Investigating the impact of microcalcification size and volume on collagenous matrix and tissue mechanics using a tissue-engineered atherosclerotic cap model.

Atherosclerotic plaque rupture can lead to thrombotic cardiovascular events such as stroke and myocardial infarction. Computational models have shown that microcalcifications (calcified particles with a diameter < 50 μm) in the atherosclerotic plaque cap can increase cap tissue stresses and consequently contribute to plaque rupture. Microcalcification characteristics, such as particle size and volume fraction, have been implicated to affect cap stresses. However, the effect of these characteristics on tissue mechanics within a collagenous matrix, has not been investigated experimentally. In this study, we employ a tissue-engineered model of the atherosclerotic plaque cap with human myofibroblasts to assess the impact of microcalcification size and volume fraction on cap mechanics and rupture. To mimic human microcalcification size and volume, hydroxyapatite microparticles, in two size ranges (diameter up to 5 μm or up to 50 μm) and two volumes (1 v/v% and 5 v/v%) were incorporated homogenously throughout the tissue-engineered model. 5 v/v% of particles caused a significant lowering of the mechanical properties as was shown by a decrease in stiffness and ultimate tensile stress under uniaxial tensile loading.

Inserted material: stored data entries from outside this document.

Lemma run_read_words a s f ws off buff :
  ws <> [] -> Forall word_ok ws -> 0 <= off -> off + 2 * zlen ws <= zlen buff ->
  run (read_words (length ws) off buff) (addressed a s (RdData ws), f) (put_words off ws buff)
      (addressed a s Idle, f).
Proof.
  intros Hne Hok. revert off buff. induction Hok as [|w r Hw Hr IH]; intros off buff Hoff Hl; [done|].
  cbn [length read_words put_words]. cbn [length] in Hl. unfold word_ok in Hw.
  eapply run_bind; [by apply run_inw|].
  assert ((a_in_data (addressed a s (RdData (w :: r)))).1 = w) as Ew by (by destruct r).
  assert ((a_in_data (addressed a s (RdData (w :: r)))).2 =
    addressed a s (match r with [] => Idle | _ => RdData r end)) as Es by (by destruct r).
  cbn [fst snd]. rewrite Ew, Es, u16_small by lia.
  eapply run_bind; [apply run_lift, wr_in; lia|].
  eapply run_bind; [apply run_lift, wr_in; rewrite length_insert; lia|].
  unfold u8, wrap. change (2 ^ 8) with 256. rewrite Z.shiftr_div_pow2 by lia. change (2 ^ 8) with 256.
  rewrite (Z.mod_small (w / 256)) by dlia.
  destruct r as [|w2 r]; [apply run_ret|].
  apply IH; [done|lia|]. rewrite !length_insert. lia.
Qed.

Lemma run_read_sector fuel a f s off buff :
  idle a -> 0 <= s < 268435456 -> sector_ok (a_disk a s) -> (a_delay a + 1 < fuel)%nat ->
  0 <= off -> off + 512 <= zlen buff ->
  run (read_sector fuel s off buff) (a, f) (put_words off (a_disk a s) buff) (addressed a s Idle, 0).
Proof.
  intros Hid Hs [Hlen Hok] Hf Hoff Hl. unfold read_sector.
  destruct (pending_delay (fun n => addressed a s (RdBusy n s)) (addressed a s (RdData (a_disk a s)))
    (S (a_delay a)) _ (read_family a s) (pend_busy _ _ (a_delay a))) as (c & n & R & Hp & Hn).
  eapply run_bind; [by apply (run_issue a f s ATA_CMD_READ); auto|].
  eapply run_bind; [eapply wait_interrupt_ends; [apply read_family|exact Hp|lia]|].
  rewrite <- Hlen. apply run_read_words; [by destruct (a_disk a s)|done|done|lia].
Qed.

(** The buffer after reading [n] consecutive sectors. *)
Fixpoint put_sectors (disk : Z -> list Z) (n : nat) (sector off : Z) (buff : list Z) : list Z :=
  match n with
  | O => buff
  | S n => put_sectors disk n (sector + 1) (off + 512) (put_words off (disk sector) buff)
  end.

Lemma put_sectors_length disk n sector off buff : length (put_sectors disk n sector off buff) = length buff.
Proof.
  revert sector off buff. induction n as [|n IH]; intros; simpl; [done|]. by rewrite IH, put_words_length.
Qed.

Lemma put_sectors_get disk n sector off buff i :
  (forall k, sector <= k < sector + Z.of_nat n -> sector_ok (disk k)) ->
  0 <= off -> off + 512 * Z.of_nat n <= zlen buff -> 0 <= i ->
  get (put_sectors disk n sector off buff) i =
    if (off <=? i) && (i <? off + 512 * Z.of_nat n)
    then word_byte (disk (sector + (i - off) / 512)) ((i - off) mod 512) else get buff i.
Proof.
  intros Hd Hoff Hl Hi. revert sector off buff Hd Hoff Hl.
  induction n as [|n IH]; intros sector off buff Hd Hoff Hl; cbn [put_sectors].
  - destruct (Z.leb_spec off i), (Z.ltb_spec i (off + 512 * Z.of_nat 0)); simpl; try done; lia.
  - destruct (Hd sector ltac:(lia)) as [Hlen _].
    rewrite IH; [|intros k Hk; apply Hd; lia|lia|rewrite put_words_length; lia].
    rewrite put_words_get by lia. rewrite Hlen. change (2 * Z.of_nat 256) with 512.
    replace (off + 512 + 512 * Z.of_nat n) with (off + 512 * Z.of_nat (S n)) by lia.
    destruct (Z.leb_spec (off + 512) i), (Z.leb_spec off i), (Z.ltb_spec i (off + 512)),
      (Z.ltb_spec i (off + 512 * Z.of_nat (S n))); simpl; try done; try lia.
    + replace (sector + 1 + (i - (off + 512)) / 512) with (sector + (i - off) / 512) by dlia.
      f_equal. dlia.
    + replace ((i - off) / 512) with 0 by dlia. replace ((i - off) mod 512) with (i - off) by dlia.
      by rewrite Z.add_0_r.
Qed.

Lemma run_disk_read_loop fuel n a f sector off buff :
  idle a -> 0 <= sector -> sector + Z.of_nat n <= 268435456 ->
  (forall k, sector <= k < sector + Z.of_nat n -> sector_ok (a_disk a k)) ->
  (a_delay a + 1 < fuel)%nat -> 0 <= off -> off + 512 * Z.of_nat n <= zlen buff ->
  exists a' f', run (disk_read_loop fuel n sector off buff) (a, f)
                  (put_sectors (a_disk a) n sector off buff) (a', f') /\
    idle a' /\ a_disk a' = a_disk a /\ a_delay a' = a_delay a.
Proof.
  revert a f sector off buff. induction n as [|n IH]; intros a f sector off buff Hid Hs He Hd Hf Hoff Hl.
  - exists a, f. split; [apply run_ret|done].
  - cbn [disk_read_loop put_sectors]. rewrite u32_small by lia.
    edestruct (IH (addressed a sector Idle) 0 (sector + 1) (off + 512)) as (a' & f' & R & Hid' & Hd' & Hn').
    + done.
    + lia.
    + lia.
    + intros k Hk. apply Hd. lia.
    + exact Hf.
    + lia.
    + erewrite put_words_length. instantiate (1 := buff). lia.
    + exists a', f'. split; [|done]. eapply run_bind; [apply run_read_sector; auto; try lia; apply Hd; lia|].
      exact R.
Qed.

(** *** Writing a sector *)

(** The [n] little-endian words at byte offset [off]. *)
Fixpoint buf_words (n : nat) (off : Z) (buff : list Z) : list Z :=
  match n with
  | O => []
  | S n => (get buff off + get buff (off + 1) * 256) :: buf_words n (off + 2) buff
  end.

Lemma buf_words_length n off buff : length (buf_words n off buff) = n.
Proof. revert off. induction n as [|n IH]; intros; simpl; [done|]. by rewrite IH. Qed.

Lemma run_write_words a s f n ws off buff :
  Forall is_byte buff -> (0 < n)%nat -> (length ws + n = 256)%nat -> 0 <= off ->
  off + 2 * Z.of_nat n <= zlen buff ->
  run (write_words n off buff) (addressed a s (WrData s ws), f) tt
      (addressed a s (WrCommit (a_delay a) s (ws ++ buf_words n off buff)), f).
Proof.
  intros Hb Hn Hlen. revert ws off Hlen Hn.
  assert (forall i, 0 <= i < zlen buff -> is_byte (get buff i)) as Hg.
  { intros i Hi. unfold get. apply Forall_nth; [done|lia]. }
  induction n as [|n IH]; intros ws off Hlen Hn Hoff Hl; [lia|]. cbn [write_words buf_words].
  pose proof (Hg off ltac:(lia)) as B0. pose proof (Hg (off + 1) ltac:(lia)) as B1. unfold is_byte in B0, B1.
  eapply run_bind; [apply run_lift, rd_in; lia|]. eapply run_bind; [apply run_lift, rd_in; lia|].
  eapply run_bind; [apply run_outw; [done|lia]|]. cbn [fst snd].
  unfold a_out_data. cbn [a_phase addressed].
  destruct (Nat.eqb_spec (length ws + 1) 256) as [E|N].
  - assert (n = O) as -> by lia. apply run_ret.
  - change (with_phase ?p _ (mk_ata _ _ _ _ _ _ _ _ _)) with (addressed a s p).
    specialize (IH (ws ++ [get buff off + get buff (off + 1) * 256]) (off + 2)).
    rewrite <- app_assoc in IH. apply IH; [rewrite length_app; simpl; lia|lia|lia|lia].
Qed.

(** The write preparation: busy, then ready for data, without interrupt. *)
Inductive preparing (a : ata) (s : Z) : nat -> ata -> Prop :=
| prep_busy n : preparing a s (S n) (addressed a s (WrBusy n s))
| prep_ready : preparing a s 0 (addressed a s (WrData s [])).

Lemma preparing_poke a s n x f :
  preparing a s n x -> exists x', poke (x, f) = (x', f) /\ preparing a s (Nat.pred n) x' /\ a_irq x = false.
Proof.
  intros [[|k]|].
  - exists (addressed a s (WrData s [])). split; [done|]. split; [constructor|done].
  - exists (addressed a s (WrBusy k s)). split; [done|]. split; [constructor|done].
  - exists (addressed a s (WrData s [])). split; [done|]. split; [constructor|done].
Qed.

Lemma preparing_status a s n x f :
  preparing a s n x -> exists x', run (inb_i ATA_REG_STATUS) (x, f) (a_status x) (x', f) /\
    preparing a s (Nat.pred n) x'.
Proof.
  intros Hp. destruct (preparing_poke a s n x f Hp) as (x' & E & Hp' & Hq).
  exists x'. split; [|done]. rewrite <- E.
  replace (a_status x) with (u8 (a_status (x, f).1)) by (destruct Hp; done). by apply run_status.
Qed.

Lemma preparing_delay a s n x f :
  preparing a s n x -> exists n' x', run status_delay (x, f) tt (x', f) /\ preparing a s n' x' /\ (n' <= n)%nat.
Proof.
  intros K0. destruct (preparing_status a s _ _ f K0) as (x1 & R1 & K1).
  destruct (preparing_status a s _ _ f K1) as (x2 & R2 & K2).
  destruct (preparing_status a s _ _ f K2) as (x3 & R3 & K3).
  destruct (preparing_status a s _ _ f K3) as (x4 & R4 & K4).
  eexists _, x4. split; [|split; [exact K4|lia]]. unfold status_delay.
  eapply run_bind; [exact R1|]. eapply run_bind; [exact R2|].
  eapply run_bind; [exact R3|]. eapply run_bind; [exact R4|]. apply run_ret.
Qed.

Lemma poll_busy_ends fuel a s n x f :
  preparing a s n x -> (n < fuel)%nat ->
  run (ata_poll fuel (fun st => truth (Z.land st ATA_STATUS_BSY))) (x, f) tt (addressed a s (WrData s []), f).
Proof.
  revert n x. induction fuel as [|fuel IH]; intros n x Hp Hf; [lia|]. cbn [ata_poll].
  destruct (preparing_status a s n x f Hp) as (x1 & R1 & K1).
  eapply run_bind; [exact R1|]. destruct Hp as [n|].
  - change (truth (Z.land (a_status (addressed a s (WrBusy n s))) ATA_STATUS_BSY)) with true. cbv iota.
    destruct (preparing_poke a s _ x1 f K1) as (x2 & E2 & K2 & _).
    eapply run_bind; [apply run_nop|]. rewrite E2. eapply IH; [exact K2|simpl; lia].
  - inversion K1; subst. apply run_ret.
Qed.

Lemma run_poll_drq fuel a s n x f :
  preparing a s n x -> (n < fuel)%nat ->
  run (ata_poll_drq fuel) (x, f) tt (addressed a s (WrData s []), f).
Proof.
  intros Hp Hf. destruct (preparing_delay a s n x f Hp) as (n1 & x1 & R1 & K1 & Hn1).
  unfold ata_poll_drq. eapply run_bind; [exact R1|].
  eapply run_bind; [eapply poll_busy_ends; [exact K1|lia]|].
  destruct fuel as [|fuel]; [lia|]. cbn [ata_poll].
  eapply run_bind; [by apply run_status|]. apply run_ret.
Qed.

Lemma run_write_sector fuel a f s off buff :
  idle a -> 0 <= s < 268435456 -> (a_delay a + 1 < fuel)%nat -> Forall is_byte buff ->
  0 <= off -> off + 512 <= zlen buff ->
  run (write_sector fuel s off buff) (a, f) tt
      (commit (addressed a s Idle) s (buf_words 256 off buff), 0).
Proof.
  intros Hid Hs Hf Hb Hoff Hl. unfold write_sector.
  destruct (preparing_delay a s _ _ 0 (prep_busy a s (a_delay a))) as (n1 & x1 & R1 & K1 & Hn1).
  eapply run_bind; [by apply (run_issue a f s ATA_CMD_WRITE); auto|].
  eapply run_bind; [eapply run_poll_drq; [exact K1|lia]|].
  eapply run_bind; [apply run_write_words; [done|lia|done|done|lia]|].
  eapply run_bind; [eapply (wait_interrupt_ends _ _ fuel (S (a_delay a)) _
    (commit_family a s (buf_words 256 off buff)) (pend_busy _ _ (a_delay a))); lia|].
  eapply run_bind; [by apply run_status|]. apply run_ret.
Qed.

(** The medium after writing [n] consecutive sectors. *)
Definition overwritten (disk : Z -> list Z) (n : nat) (sector off : Z) (buff : list Z) (k : Z) : list Z :=
  if (sector <=? k) && (k <? sector + Z.of_nat n)
  then buf_words 256 (off + 512 * (k - sector)) buff else disk k.

Lemma run_disk_write_loop fuel n a f sector off buff :
  idle a -> 0 <= sector -> sector + Z.of_nat n <= 268435456 -> (a_delay a + 1 < fuel)%nat ->
  Forall is_byte buff -> 0 <= off -> off + 512 * Z.of_nat n <= zlen buff ->
  exists a' f', run (disk_write_loop fuel n sector off buff) (a, f) tt (a', f') /\
    idle a' /\ (forall k, a_disk a' k = overwritten (a_disk a) n sector off buff k) /\ a_delay a' = a_delay a.
Proof.
  revert a f sector off. induction n as [|n IH]; intros a f sector off Hid Hs He Hf Hb Hoff Hl.
  - exists a, f. split; [apply run_ret|]. split; [done|]. split; [|done]. intros k. unfold overwritten.
    destruct (Z.leb_spec sector k), (Z.ltb_spec k (sector + Z.of_nat 0)); simpl; try done; lia.
  - cbn [disk_write_loop]. rewrite u32_small by lia.
    edestruct (IH (commit (addressed a sector Idle) sector (buf_words 256 off buff)) 0 (sector + 1) (off + 512))
      as (a' & f' & R & Hid' & Hd' & Hn'); [done|lia|lia|done|done|lia|lia|].
    exists a', f'. split; [eapply run_bind; [apply run_write_sector; auto; lia|exact R]|].
    split; [done|]. split; [|done]. intros k. rewrite Hd'. unfold overwritten, commit, addressed. cbn [a_disk].
    destruct (Z.leb_spec (sector + 1) k), (Z.leb_spec sector k), (Z.ltb_spec k (sector + 1 + Z.of_nat n)),
      (Z.ltb_spec k (sector + Z.of_nat (S n))), (Z.eqb_spec k sector); cbn [andb]; try done; try lia.
    + f_equal. lia.
    + subst k. f_equal. lia.
Qed.

End Runs.

(** A disk all of whose sectors are 256 words. *)
Definition disk_ok (disk : Z -> list Z) (sector count : Z) : Prop :=
  forall k, sector <= k < sector + count -> sector_ok (disk k).

(** C31: [disk_read] of [count] sectors terminates for every drive latency,
    returns RES_OK with byte [i] of the buffer equal to byte [i mod 512] of
    sector [sector + i / 512], leaves the rest of the buffer and the medium
    unchanged and the drive idle. The transfer synchronises with the drive only through the
    IRQ 14 handler. *)
Theorem disk_read_correct {D : Type} `{AtaDrive D} (fuel : nat) (buff : list Z) (sector count : Z)
  (s : irq_state D) :
  idle (view (s_dev s)) -> (a_delay (view (s_dev s)) + 1 < fuel)%nat ->
  0 <= sector -> 0 <= count -> sector + count <= 268435456 -> 512 * count <= zlen buff ->
  disk_ok (a_disk (view (s_dev s))) sector count ->
  exists buff' s', disk_read fuel 0 buff sector count s = Ok ((RES_OK, buff'), s') /\
    length buff' = length buff /\
    (forall i, 0 <= i < 512 * count ->
       get buff' i = word_byte (a_disk (view (s_dev s)) (sector + i / 512)) (i mod 512)) /\
    (forall i, 512 * count <= i -> get buff' i = get buff i) /\
    idle (view (s_dev s')) /\ a_disk (view (s_dev s')) = a_disk (view (s_dev s)) /\ same_rest s s'.
Proof.
  intros Hid Hf Hs Hc He Hl Hd.
  destruct (run_disk_read_loop fuel (Z.to_nat count) (view (s_dev s)) (ide_interrupt_fired s) sector 0 buff)
    as (a' & f' & R & Hid' & Hd' & _); rewrite ?Z2Nat.id by lia; try done; try lia.
  destruct (R s) as (s' & E & [Hv _] & Hr); [done|].
  exists (put_sectors (a_disk (view (s_dev s))) (Z.to_nat count) sector 0 buff), s'.
  cbn [fst] in Hv. subst a'.
  split; [unfold disk_read; cbn [Z.eqb negb]; by rewrite (m_bind_Ok _ _ _ _ _ E)|].
  split; [apply put_sectors_length|].
  split; [|split; [|done]]; intros i Hi; rewrite put_sectors_get; rewrite ?Z2Nat.id by lia; try done; try lia.
  - destruct (Z.leb_spec 0 i), (Z.ltb_spec i (0 + 512 * count)); try lia. simpl. by rewrite Z.sub_0_r.
  - destruct (Z.leb_spec 0 i), (Z.ltb_spec i (0 + 512 * count)); try lia. done.
Qed.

Additionally, the 5 v/v% of hydroxyapatite particles, in both size ranges, caused a reduced tissue compaction during culture. This might indicate that hydroxyapatite particles influence mechanobiological processes governing tissue organisation and consequent tissue mechanics. These experimental data support computational findings regarding the detrimental role of microcalcifications on cap rupture risk and highlight the importance of volume fraction. Furthermore, this study indicates an additional importance to look at the interplay between calcification, its effect on plaque cap-resident cells and the consequent effect on tissue mechanics.